Stored data:
◆ ◆ ◆ ◆
(** X25. The six range checks of [CopyOnto] are made on the lengths as the
    scaling block leaves them. Source and destination have external array
    data, the scaling block has produced the lengths [sl], [cl] and [dl],
    both buffer lengths below half the range of [size_t]. If one of the six
    inequalities fails on these lengths, [CopyOnto] throws the range error
    that names the first that fails, and the environment (memory, objects,
    accountant) is the one it started from. With a single-byte element on
    one side the lengths are element counts, not bytes. *)
Theorem CopyOnto_rejects_out_of_range
    (size_bits : Z) (env : Environment) (source dest : positive)
    (args1 args3 args4 : Value) (source_buffer dest_buffer : ExternalArrayData)
    (sl cl dl : Z) (message : string) :
  32 <= size_bits ->
  elements (get_object env source) = Some source_buffer ->
  elements (get_object env dest) = Some dest_buffer ->
  CopyOnto_scale size_bits
    (ExternalArraySize (ea_type source_buffer))
    (ExternalArraySize (ea_type dest_buffer))
    (size_t size_bits (ea_length source_buffer))
    (Uint32Value args4)
    (size_t size_bits (ea_length dest_buffer)) env
    = (Ok (sl, cl, dl), env) ->
  sl < 2 ^ (size_bits - 1) ->
  dl < 2 ^ (size_bits - 1) ->
  first_violated
    (copy_inequalities (Uint32Value args1) (Uint32Value args3) sl cl dl)
    = Some message ->
  CopyOnto size_bits (JSObjectRef source) args1 (JSObjectRef dest) args3 args4 env
    = (Throw (RangeError message), env).
Proof.
  intros Hw Hsrc Hdst Hscale Hsl Hdl Hviol.
  assert (Hcl : 0 <= cl).
  { pose proof (Uint32Value_range args4) as Hr.
    pose proof (size_t_range size_bits (Uint32Value args4 *
                  ExternalArraySize (ea_type source_buffer)) ltac:(lia)) as Hr'.
    revert Hscale.
    unfold CopyOnto_scale, ThrowTypeError, ThrowRangeError, throw, ret.
    repeat match goal with
           | |- context [if ?c then _ else _] => destruct c
           end; intros H; inversion H; subst; lia. }
  unfold CopyOnto. simpl.
  rewrite (bind_Ok _ _ _ _ _ (eq_refl : As_Object (JSObjectRef source) env = _)).
  rewrite (bind_Ok _ _ _ _ _ (eq_refl : As_Object (JSObjectRef dest) env = _)).
  rewrite (bind_Ok _ _ _ _ _ (the_object_run env source)).
  rewrite (bind_Ok _ _ _ _ _ (the_object_run env dest)).
  rewrite (has_elements_Some _ _ Hsrc), (has_elements_Some _ _ Hdst). simpl.
  rewrite !size_t_Uint32Value by exact Hw.
  unfold GetIndexedPropertiesExternalArrayDataLength,
    GetIndexedPropertiesExternalArrayDataType,
    GetIndexedPropertiesExternalArrayData.
  rewrite Hsrc, Hdst.
  rewrite (bind_Ok _ _ _ _ _ Hscale).
  pose proof (Uint32Value_range args1). pose proof (Uint32Value_range args3).
  unfold bind.
  rewrite (CopyOnto_check_first_violated size_bits _ _ sl cl dl message env)
    by (assumption || lia).
  reflexivity.
Qed.

Lemma CopyOnto_rejects_out_of_range_witness :
  CopyOnto 64 (JSObjectRef 2) (JSNumber 0) (JSObjectRef 3) (JSNumber 5)
    (JSNumber 8) sample_environment
    = (Throw (RangeError "dest_start + copy_length > dest_length"),
       sample_environment).
Proof.
  apply (CopyOnto_rejects_out_of_range 64 sample_environment 2 3
           (JSNumber 0) (JSNumber 5) (JSNumber 8)
           {| ea_data := 2000; ea_type := kExternalUnsignedByteArray;
              ea_length := 40 |}
           {| ea_data := 3000; ea_type := kExternalUnsignedByteArray;
              ea_length := 10 |}
           40 8 10).
  - lia.
  - reflexivity.
  - reflexivity.
  - reflexivity.
  - reflexivity.
  - reflexivity.
  - reflexivity.
Defined.

(** C2. A call of copy that violates one of the six inequalities over byte
    lengths and is not rejected. Object 1 has ten 32-bit elements (40
    bytes), object 3 has ten bytes. For [copyOnto(1, 0, 3, 0, 5)] the length
    is 5 elements of 4 bytes, 20 bytes, and the first inequality violated
    over byte lengths is [length <= destByteLength] (20 > 10). [CopyOnto]
    does not scale, since the destination has single-byte elements, checks
    5 against 10 and 10, returns normally and overwrites the first five
    bytes of the destination. *)
Theorem CopyOnto_byte_inequality_unchecked :
  elements (get_object sample_environment 1)
    = Some {| ea_data := 1000; ea_type := kExternalIntArray; ea_length := 10 |}
  /\ elements (get_object sample_environment 3)
      = Some {| ea_data := 3000; ea_type := kExternalUnsignedByteArray;
                ea_length := 10 |}
  /\ first_violated
       (copy_inequalities 0 0
          (byte_length {| ea_data := 1000; ea_type := kExternalIntArray;
                          ea_length := 10 |})
          (5 * ExternalArraySize kExternalIntArray)
          (byte_length {| ea_data := 3000; ea_type := kExternalUnsignedByteArray;
                          ea_length := 10 |}))
     = Some "copy_length > dest_length"
  /\ outcome_of (CopyOnto 64 (JSObjectRef 1) (JSNumber 0) (JSObjectRef 3)
                   (JSNumber 0) (JSNumber 5) sample_environment) = Ok tt
  /\ map (memory sample_environment) [3000; 3001; 3002; 3003; 3004]
     = [0; 0; 0; 0; 0]
  /\ map (memory (env_of (CopyOnto 64 (JSObjectRef 1) (JSNumber 0)
                            (JSObjectRef 3) (JSNumber 0) (JSNumber 5)
                            sample_environment)))
         [3000; 3001; 3002; 3003; 3004]
     = [1; 2; 3; 4; 5].
Proof. vm_compute. repeat split; reflexivity. Qed.

(** When none of the six inequalities fails, [CopyOnto] moves [cl] bytes
    from [source_data + source_start] to [dest_data + dest_start] and changes
    nothing else. *)
Lemma CopyOnto_copies
    (size_bits : Z) (env : Environment) (source dest : positive)
    (args1 args3 args4 : Value) (source_buffer dest_buffer : ExternalArrayData)
    (sl cl dl : Z) :
  32 <= size_bits ->
  elements (get_object env source) = Some source_buffer ->
  elements (get_object env dest) = Some dest_buffer ->
  CopyOnto_scale size_bits
    (ExternalArraySize (ea_type source_buffer))
    (ExternalArraySize (ea_type dest_buffer))
    (size_t size_bits (ea_length source_buffer))
    (Uint32Value args4)
    (size_t size_bits (ea_length dest_buffer)) env
    = (Ok (sl, cl, dl), env) ->
  sl < 2 ^ (size_bits - 1) ->
  dl < 2 ^ (size_bits - 1) ->
  first_violated
    (copy_inequalities (Uint32Value args1) (Uint32Value args3) sl cl dl)
    = None ->
  CopyOnto size_bits (JSObjectRef source) args1 (JSObjectRef dest) args3 args4 env
    = memmove (ea_data dest_buffer + Uint32Value args3)
        (ea_data source_buffer + Uint32Value args1) cl env.
Proof.
  intros Hw Hsrc Hdst Hscale Hsl Hdl Hviol.
  assert (Hcl : 0 <= cl).
  { pose proof (Uint32Value_range args4) as Hr.
    pose proof (size_t_range size_bits (Uint32Value args4 *
                  ExternalArraySize (ea_type source_buffer)) ltac:(lia)) as Hr'.
    revert Hscale.
    unfold CopyOnto_scale, ThrowTypeError, ThrowRangeError, throw, ret.
    repeat match goal with
           | |- context [if ?c then _ else _] => destruct c
           end; intros H; inversion H; subst; lia. }
  unfold CopyOnto. simpl.
  rewrite (bind_Ok _ _ _ _ _ (eq_refl : As_Object (JSObjectRef source) env = _)).
  rewrite (bind_Ok _ _ _ _ _ (eq_refl : As_Object (JSObjectRef dest) env = _)).
  rewrite (bind_Ok _ _ _ _ _ (the_object_run env source)).
  rewrite (bind_Ok _ _ _ _ _ (the_object_run env dest)).
  rewrite (has_elements_Some _ _ Hsrc), (has_elements_Some _ _ Hdst). simpl.
  rewrite !size_t_Uint32Value by exact Hw.
  unfold GetIndexedPropertiesExternalArrayDataLength,
    GetIndexedPropertiesExternalArrayDataType,
    GetIndexedPropertiesExternalArrayData.
  rewrite Hsrc, Hdst.
  rewrite (bind_Ok _ _ _ _ _ Hscale).
  pose proof (Uint32Value_range args1). pose proof (Uint32Value_range args3).
  unfold bind.
  rewrite (CopyOnto_check_none_violated size_bits _ _ sl cl dl env)
    by (assumption || lia).
  reflexivity.
Qed.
◆ ◆ ◆ ◆
» Your goal
The answer must consist of every line in the records above that contains the word "JSNumber".

» Problem solution
  CopyOnto 64 (JSObjectRef 2) (JSNumber 0) (JSObjectRef 3) (JSNumber 5)
    (JSNumber 8) sample_environment
           (JSNumber 0) (JSNumber 5) (JSNumber 8)
  /\ outcome_of (CopyOnto 64 (JSObjectRef 1) (JSNumber 0) (JSObjectRef 3)
                   (JSNumber 0) (JSNumber 5) sample_environment) = Ok tt
  /\ map (memory (env_of (CopyOnto 64 (JSObjectRef 1) (JSNumber 0)
                            (JSObjectRef 3) (JSNumber 0) (JSNumber 5)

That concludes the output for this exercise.